[SOURCE INFORMATION]

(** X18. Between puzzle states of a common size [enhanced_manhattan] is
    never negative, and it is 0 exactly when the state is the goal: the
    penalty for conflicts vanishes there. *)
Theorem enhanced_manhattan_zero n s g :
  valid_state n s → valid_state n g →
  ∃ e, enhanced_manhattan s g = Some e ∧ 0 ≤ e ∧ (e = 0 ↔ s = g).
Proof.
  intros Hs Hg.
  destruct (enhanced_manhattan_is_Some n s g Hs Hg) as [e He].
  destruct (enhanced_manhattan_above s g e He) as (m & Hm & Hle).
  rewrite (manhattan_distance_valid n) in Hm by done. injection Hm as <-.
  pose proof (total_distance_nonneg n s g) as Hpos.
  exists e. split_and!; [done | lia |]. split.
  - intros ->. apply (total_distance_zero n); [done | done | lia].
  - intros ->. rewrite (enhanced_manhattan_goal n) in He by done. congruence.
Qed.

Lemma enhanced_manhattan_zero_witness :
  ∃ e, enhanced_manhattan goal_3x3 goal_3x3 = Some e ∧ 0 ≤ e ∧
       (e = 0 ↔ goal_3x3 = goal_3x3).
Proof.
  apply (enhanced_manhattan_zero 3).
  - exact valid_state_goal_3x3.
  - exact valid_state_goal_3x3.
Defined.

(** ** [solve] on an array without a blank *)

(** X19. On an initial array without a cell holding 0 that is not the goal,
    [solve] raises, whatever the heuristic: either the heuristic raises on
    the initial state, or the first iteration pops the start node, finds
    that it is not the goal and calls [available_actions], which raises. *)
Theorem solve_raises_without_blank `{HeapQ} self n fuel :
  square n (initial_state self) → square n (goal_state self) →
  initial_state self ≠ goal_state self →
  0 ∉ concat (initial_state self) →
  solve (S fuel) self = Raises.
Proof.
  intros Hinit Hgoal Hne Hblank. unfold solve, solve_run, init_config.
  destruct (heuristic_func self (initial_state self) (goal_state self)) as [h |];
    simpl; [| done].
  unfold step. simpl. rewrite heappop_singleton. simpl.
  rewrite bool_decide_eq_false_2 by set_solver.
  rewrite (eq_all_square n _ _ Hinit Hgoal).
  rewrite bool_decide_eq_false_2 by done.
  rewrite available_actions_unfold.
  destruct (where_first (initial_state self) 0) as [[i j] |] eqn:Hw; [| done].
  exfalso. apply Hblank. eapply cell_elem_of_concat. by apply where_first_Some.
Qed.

[/SOURCE INFORMATION]

TASK ITEM |
Could you give the data above again, exact in every line?

EXERCISE RESPONSE |
(** X18. Between puzzle states of a common size [enhanced_manhattan] is
    never negative, and it is 0 exactly when the state is the goal: the
    penalty for conflicts vanishes there. *)
Theorem enhanced_manhattan_zero n s g :
  valid_state n s → valid_state n g →
  ∃ e, enhanced_manhattan s g = Some e ∧ 0 ≤ e ∧ (e = 0 ↔ s = g).
Proof.
  intros Hs Hg.
  destruct (enhanced_manhattan_is_Some n s g Hs Hg) as [e He].
  destruct (enhanced_manhattan_above s g e He) as (m & Hm & Hle).
  rewrite (manhattan_distance_valid n) in Hm by done. injection Hm as <-.
  pose proof (total_distance_nonneg n s g) as Hpos.
  exists e. split_and!; [done | lia |]. split.
  - intros ->. apply (total_distance_zero n); [done | done | lia].
  - intros ->. rewrite (enhanced_manhattan_goal n) in He by done. congruence.
Qed.

Lemma enhanced_manhattan_zero_witness :
  ∃ e, enhanced_manhattan goal_3x3 goal_3x3 = Some e ∧ 0 ≤ e ∧
       (e = 0 ↔ goal_3x3 = goal_3x3).
Proof.
  apply (enhanced_manhattan_zero 3).
  - exact valid_state_goal_3x3.
  - exact valid_state_goal_3x3.
Defined.

(** ** [solve] on an array without a blank *)

(** X19. On an initial array without a cell holding 0 that is not the goal,
    [solve] raises, whatever the heuristic: either the heuristic raises on
    the initial state, or the first iteration pops the start node, finds
    that it is not the goal and calls [available_actions], which raises. *)
Theorem solve_raises_without_blank `{HeapQ} self n fuel :
  square n (initial_state self) → square n (goal_state self) →
  initial_state self ≠ goal_state self →
  0 ∉ concat (initial_state self) →
  solve (S fuel) self = Raises.
Proof.
  intros Hinit Hgoal Hne Hblank. unfold solve, solve_run, init_config.
  destruct (heuristic_func self (initial_state self) (goal_state self)) as [h |];
    simpl; [| done].
  unfold step. simpl. rewrite heappop_singleton. simpl.
  rewrite bool_decide_eq_false_2 by set_solver.
  rewrite (eq_all_square n _ _ Hinit Hgoal).
  rewrite bool_decide_eq_false_2 by done.
  rewrite available_actions_unfold.
  destruct (where_first (initial_state self) 0) as [[i j] |] eqn:Hw; [| done].
  exfalso. apply Hblank. eapply cell_elem_of_concat. by apply where_first_Some.
Qed.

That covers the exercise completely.